[[ DATA FOR REVIEW open ]]

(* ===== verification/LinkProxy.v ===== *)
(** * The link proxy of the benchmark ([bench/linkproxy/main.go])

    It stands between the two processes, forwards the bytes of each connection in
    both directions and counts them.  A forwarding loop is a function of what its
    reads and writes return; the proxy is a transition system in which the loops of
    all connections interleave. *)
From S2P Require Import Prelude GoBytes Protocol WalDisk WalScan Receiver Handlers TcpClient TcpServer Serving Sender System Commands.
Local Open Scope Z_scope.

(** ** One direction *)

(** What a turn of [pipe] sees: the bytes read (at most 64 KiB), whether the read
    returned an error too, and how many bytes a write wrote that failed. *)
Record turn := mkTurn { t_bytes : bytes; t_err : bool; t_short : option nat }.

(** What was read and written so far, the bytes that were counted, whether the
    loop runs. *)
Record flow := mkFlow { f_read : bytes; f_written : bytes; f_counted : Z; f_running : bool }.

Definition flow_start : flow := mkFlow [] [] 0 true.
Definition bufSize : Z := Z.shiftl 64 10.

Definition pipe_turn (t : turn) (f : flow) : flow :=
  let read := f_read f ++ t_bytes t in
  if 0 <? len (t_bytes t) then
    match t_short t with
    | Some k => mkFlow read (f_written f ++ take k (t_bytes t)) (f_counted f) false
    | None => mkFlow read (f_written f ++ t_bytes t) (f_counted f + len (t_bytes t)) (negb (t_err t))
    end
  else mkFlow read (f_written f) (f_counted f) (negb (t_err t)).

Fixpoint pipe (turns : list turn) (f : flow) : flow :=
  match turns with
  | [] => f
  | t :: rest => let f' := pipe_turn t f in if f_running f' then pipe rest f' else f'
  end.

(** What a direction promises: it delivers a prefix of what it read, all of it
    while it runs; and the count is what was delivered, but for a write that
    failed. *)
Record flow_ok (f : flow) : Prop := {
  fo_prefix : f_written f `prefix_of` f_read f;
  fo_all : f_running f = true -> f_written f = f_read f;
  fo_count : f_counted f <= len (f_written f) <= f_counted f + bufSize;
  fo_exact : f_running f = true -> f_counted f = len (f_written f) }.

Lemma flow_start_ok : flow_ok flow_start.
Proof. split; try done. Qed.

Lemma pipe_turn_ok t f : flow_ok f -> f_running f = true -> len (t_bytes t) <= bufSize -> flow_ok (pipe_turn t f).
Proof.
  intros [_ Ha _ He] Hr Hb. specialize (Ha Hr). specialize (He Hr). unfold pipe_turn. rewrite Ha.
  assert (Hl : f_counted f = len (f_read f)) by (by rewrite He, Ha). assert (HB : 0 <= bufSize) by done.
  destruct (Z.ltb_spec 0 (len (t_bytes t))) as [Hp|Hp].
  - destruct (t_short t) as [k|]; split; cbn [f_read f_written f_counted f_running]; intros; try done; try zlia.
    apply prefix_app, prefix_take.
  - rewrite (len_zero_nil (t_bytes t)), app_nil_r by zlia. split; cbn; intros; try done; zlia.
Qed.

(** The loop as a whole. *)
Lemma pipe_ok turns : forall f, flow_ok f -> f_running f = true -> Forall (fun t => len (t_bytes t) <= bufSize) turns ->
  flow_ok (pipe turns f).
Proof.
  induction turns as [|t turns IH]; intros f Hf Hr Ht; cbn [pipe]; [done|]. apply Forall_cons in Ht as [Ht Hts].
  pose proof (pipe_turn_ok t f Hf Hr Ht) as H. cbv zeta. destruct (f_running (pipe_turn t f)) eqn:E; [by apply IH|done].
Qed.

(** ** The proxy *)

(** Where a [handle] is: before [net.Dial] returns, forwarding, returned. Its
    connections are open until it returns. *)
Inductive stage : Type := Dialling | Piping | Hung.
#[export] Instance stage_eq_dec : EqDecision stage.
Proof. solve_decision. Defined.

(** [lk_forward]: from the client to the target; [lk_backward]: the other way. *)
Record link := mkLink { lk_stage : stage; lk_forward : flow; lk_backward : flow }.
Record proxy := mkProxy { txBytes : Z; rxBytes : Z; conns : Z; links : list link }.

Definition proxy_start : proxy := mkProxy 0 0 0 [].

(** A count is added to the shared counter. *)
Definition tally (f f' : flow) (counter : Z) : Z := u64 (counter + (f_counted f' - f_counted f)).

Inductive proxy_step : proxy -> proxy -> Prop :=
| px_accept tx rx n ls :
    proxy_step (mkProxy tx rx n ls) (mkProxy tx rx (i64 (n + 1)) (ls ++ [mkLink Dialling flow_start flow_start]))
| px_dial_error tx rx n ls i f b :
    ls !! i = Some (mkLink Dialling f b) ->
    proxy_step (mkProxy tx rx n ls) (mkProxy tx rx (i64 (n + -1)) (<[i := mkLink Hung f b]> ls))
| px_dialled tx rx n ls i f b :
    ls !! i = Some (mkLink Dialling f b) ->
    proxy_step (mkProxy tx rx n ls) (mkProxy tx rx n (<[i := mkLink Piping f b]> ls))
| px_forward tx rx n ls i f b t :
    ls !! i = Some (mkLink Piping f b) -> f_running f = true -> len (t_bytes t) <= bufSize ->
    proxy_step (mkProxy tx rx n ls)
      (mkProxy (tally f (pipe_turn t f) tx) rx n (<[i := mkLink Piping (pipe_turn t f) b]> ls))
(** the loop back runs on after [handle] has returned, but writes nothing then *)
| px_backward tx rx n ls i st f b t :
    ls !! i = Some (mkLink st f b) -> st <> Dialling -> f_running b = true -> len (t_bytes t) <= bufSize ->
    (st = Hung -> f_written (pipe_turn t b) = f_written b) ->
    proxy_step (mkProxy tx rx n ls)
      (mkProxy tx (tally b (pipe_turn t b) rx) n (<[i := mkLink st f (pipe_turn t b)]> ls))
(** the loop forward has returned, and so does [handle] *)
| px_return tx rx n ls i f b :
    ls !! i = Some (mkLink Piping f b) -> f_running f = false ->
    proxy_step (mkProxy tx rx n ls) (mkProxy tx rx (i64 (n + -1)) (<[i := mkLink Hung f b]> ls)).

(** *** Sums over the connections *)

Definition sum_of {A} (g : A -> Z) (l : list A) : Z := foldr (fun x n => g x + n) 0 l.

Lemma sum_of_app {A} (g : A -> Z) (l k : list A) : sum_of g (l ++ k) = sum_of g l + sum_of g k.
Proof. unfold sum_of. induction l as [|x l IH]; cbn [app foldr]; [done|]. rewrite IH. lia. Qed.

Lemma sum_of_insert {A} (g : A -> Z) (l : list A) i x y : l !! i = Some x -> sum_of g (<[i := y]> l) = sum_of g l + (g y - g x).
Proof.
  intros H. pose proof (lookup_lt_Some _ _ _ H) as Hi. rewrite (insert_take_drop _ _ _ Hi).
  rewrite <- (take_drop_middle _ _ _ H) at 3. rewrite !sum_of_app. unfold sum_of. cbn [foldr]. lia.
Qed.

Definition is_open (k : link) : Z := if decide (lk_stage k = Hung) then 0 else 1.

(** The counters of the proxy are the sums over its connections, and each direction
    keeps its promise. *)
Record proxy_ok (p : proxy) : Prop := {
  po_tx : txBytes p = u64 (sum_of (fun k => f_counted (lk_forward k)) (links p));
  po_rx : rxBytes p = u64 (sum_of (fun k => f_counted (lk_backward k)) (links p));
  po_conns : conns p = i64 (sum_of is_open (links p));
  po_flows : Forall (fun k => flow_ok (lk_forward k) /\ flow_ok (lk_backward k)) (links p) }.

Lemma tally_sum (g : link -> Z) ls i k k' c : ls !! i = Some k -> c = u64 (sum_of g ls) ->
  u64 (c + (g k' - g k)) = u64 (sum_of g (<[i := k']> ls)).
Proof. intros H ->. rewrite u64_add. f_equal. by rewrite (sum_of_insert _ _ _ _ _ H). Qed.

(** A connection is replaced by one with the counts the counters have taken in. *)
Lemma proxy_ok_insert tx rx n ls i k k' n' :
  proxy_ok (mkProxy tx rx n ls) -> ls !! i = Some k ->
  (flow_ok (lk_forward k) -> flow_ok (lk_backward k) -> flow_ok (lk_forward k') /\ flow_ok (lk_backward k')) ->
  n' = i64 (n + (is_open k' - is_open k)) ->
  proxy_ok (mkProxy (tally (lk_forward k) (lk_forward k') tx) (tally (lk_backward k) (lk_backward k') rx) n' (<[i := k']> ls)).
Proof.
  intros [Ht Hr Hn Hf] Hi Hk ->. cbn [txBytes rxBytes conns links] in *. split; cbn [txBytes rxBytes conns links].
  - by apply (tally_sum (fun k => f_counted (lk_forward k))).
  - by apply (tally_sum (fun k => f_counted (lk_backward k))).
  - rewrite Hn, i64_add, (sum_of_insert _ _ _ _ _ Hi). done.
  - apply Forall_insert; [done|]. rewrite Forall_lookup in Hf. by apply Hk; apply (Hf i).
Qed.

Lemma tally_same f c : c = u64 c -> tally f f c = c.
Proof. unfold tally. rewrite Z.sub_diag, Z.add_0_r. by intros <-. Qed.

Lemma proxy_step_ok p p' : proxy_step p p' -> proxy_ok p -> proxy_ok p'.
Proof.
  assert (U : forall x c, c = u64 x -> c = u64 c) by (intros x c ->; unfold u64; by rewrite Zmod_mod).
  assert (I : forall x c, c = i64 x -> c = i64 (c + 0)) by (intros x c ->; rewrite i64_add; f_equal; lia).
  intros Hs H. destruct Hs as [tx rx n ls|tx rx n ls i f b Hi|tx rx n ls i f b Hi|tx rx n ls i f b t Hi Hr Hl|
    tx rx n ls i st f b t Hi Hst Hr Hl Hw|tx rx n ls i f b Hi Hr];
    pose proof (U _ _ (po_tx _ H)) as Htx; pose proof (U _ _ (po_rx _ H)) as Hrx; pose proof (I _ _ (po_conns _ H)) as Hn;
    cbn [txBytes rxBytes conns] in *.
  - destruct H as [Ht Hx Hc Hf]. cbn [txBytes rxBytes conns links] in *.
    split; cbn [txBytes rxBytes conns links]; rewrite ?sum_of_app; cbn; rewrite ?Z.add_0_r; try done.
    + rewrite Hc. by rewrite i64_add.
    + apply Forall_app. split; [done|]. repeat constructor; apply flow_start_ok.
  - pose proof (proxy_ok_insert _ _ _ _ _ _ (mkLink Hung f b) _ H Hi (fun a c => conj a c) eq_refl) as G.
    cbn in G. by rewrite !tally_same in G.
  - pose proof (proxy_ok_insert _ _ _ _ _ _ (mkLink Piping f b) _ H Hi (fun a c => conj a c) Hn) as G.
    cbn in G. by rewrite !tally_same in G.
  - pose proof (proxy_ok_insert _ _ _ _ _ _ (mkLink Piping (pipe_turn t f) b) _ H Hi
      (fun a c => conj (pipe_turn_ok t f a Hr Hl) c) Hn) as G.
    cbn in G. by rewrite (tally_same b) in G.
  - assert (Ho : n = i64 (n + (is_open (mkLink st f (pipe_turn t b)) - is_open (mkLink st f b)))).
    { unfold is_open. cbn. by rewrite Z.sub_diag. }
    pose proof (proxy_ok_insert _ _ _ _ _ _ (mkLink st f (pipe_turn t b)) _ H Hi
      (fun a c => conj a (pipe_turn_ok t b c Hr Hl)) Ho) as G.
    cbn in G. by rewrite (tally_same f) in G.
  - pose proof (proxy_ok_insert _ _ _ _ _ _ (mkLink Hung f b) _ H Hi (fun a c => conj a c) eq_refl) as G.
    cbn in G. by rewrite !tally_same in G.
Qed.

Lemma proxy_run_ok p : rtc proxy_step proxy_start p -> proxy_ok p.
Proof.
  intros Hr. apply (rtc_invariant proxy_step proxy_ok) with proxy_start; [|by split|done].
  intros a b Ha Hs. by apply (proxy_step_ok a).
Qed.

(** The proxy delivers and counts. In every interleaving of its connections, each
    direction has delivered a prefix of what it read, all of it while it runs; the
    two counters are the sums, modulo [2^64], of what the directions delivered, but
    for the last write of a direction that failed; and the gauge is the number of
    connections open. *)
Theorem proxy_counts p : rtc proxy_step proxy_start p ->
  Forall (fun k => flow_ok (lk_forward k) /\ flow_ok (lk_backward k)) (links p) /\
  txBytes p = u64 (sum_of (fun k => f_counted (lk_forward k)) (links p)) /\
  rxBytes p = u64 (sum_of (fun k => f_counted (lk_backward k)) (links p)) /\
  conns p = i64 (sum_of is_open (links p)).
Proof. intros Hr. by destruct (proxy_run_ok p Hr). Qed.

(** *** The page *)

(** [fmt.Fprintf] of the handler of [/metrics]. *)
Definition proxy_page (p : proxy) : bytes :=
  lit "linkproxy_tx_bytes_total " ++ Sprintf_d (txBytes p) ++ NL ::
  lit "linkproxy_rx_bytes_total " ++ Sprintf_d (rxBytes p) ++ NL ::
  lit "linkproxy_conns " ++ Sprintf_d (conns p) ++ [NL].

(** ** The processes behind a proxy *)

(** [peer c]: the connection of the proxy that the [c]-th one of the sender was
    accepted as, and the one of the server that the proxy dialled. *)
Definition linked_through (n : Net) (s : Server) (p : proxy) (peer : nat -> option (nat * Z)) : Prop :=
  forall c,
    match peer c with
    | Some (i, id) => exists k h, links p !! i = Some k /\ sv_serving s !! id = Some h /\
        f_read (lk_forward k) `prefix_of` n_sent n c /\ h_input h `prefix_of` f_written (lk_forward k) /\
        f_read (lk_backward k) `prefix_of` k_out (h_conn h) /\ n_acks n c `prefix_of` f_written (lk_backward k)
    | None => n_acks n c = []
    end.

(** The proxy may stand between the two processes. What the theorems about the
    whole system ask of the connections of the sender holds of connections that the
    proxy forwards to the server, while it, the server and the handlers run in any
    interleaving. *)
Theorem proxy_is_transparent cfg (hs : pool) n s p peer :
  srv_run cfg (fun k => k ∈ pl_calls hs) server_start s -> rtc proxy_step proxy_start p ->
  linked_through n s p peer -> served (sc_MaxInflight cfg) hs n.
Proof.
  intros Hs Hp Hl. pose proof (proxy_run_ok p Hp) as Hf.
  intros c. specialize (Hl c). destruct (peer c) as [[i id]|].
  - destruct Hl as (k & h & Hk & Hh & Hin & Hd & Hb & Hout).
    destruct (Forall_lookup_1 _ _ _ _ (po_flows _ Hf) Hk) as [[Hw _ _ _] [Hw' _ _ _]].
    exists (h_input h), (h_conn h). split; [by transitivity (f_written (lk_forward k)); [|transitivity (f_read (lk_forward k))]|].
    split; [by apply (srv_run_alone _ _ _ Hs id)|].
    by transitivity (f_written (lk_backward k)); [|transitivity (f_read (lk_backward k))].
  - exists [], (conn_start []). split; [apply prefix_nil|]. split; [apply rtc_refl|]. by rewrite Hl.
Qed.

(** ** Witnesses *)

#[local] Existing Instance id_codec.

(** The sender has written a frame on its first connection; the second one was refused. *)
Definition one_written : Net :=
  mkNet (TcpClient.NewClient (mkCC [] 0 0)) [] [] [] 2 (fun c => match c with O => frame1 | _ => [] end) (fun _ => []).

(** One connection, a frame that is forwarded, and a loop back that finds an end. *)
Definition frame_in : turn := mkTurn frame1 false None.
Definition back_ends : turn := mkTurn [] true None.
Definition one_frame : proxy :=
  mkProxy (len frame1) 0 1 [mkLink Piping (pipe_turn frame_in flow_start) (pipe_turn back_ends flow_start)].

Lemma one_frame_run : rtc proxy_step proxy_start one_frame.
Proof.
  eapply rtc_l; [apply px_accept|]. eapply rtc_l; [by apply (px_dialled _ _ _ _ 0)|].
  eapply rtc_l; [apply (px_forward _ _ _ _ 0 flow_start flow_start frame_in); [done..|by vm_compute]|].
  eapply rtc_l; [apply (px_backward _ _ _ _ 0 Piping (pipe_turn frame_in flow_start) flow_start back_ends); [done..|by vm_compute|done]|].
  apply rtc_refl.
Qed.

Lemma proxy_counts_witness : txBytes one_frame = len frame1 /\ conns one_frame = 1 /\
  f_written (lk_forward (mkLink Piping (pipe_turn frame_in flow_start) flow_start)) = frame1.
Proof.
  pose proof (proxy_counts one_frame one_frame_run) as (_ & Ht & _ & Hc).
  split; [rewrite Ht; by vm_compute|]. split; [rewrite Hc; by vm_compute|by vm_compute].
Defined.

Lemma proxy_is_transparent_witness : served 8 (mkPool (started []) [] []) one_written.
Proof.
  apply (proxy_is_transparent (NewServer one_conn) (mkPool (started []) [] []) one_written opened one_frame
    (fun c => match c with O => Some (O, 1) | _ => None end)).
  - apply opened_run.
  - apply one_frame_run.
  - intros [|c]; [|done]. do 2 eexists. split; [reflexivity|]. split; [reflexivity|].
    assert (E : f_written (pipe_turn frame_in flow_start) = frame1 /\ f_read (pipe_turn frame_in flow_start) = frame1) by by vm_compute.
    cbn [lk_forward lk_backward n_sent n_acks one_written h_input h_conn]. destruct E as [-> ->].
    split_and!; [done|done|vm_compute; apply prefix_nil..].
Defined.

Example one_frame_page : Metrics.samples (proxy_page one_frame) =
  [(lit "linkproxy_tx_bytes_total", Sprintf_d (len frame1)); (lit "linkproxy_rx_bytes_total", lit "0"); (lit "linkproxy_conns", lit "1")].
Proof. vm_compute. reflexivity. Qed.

[[ DATA FOR REVIEW closed ]]

▸ WORK INSTRUCTION
Which of the lines above hold the word "connections"? Copy each one.

▸ EXERCISE SOLUTION
    all connections interleave. *)
    connections are open until it returns. *)
(** *** Sums over the connections *)
(** The counters of the proxy are the sums over its connections, and each direction
(** The proxy delivers and counts. In every interleaving of its connections, each
    connections open. *)
    whole system ask of the connections of the sender holds of connections that the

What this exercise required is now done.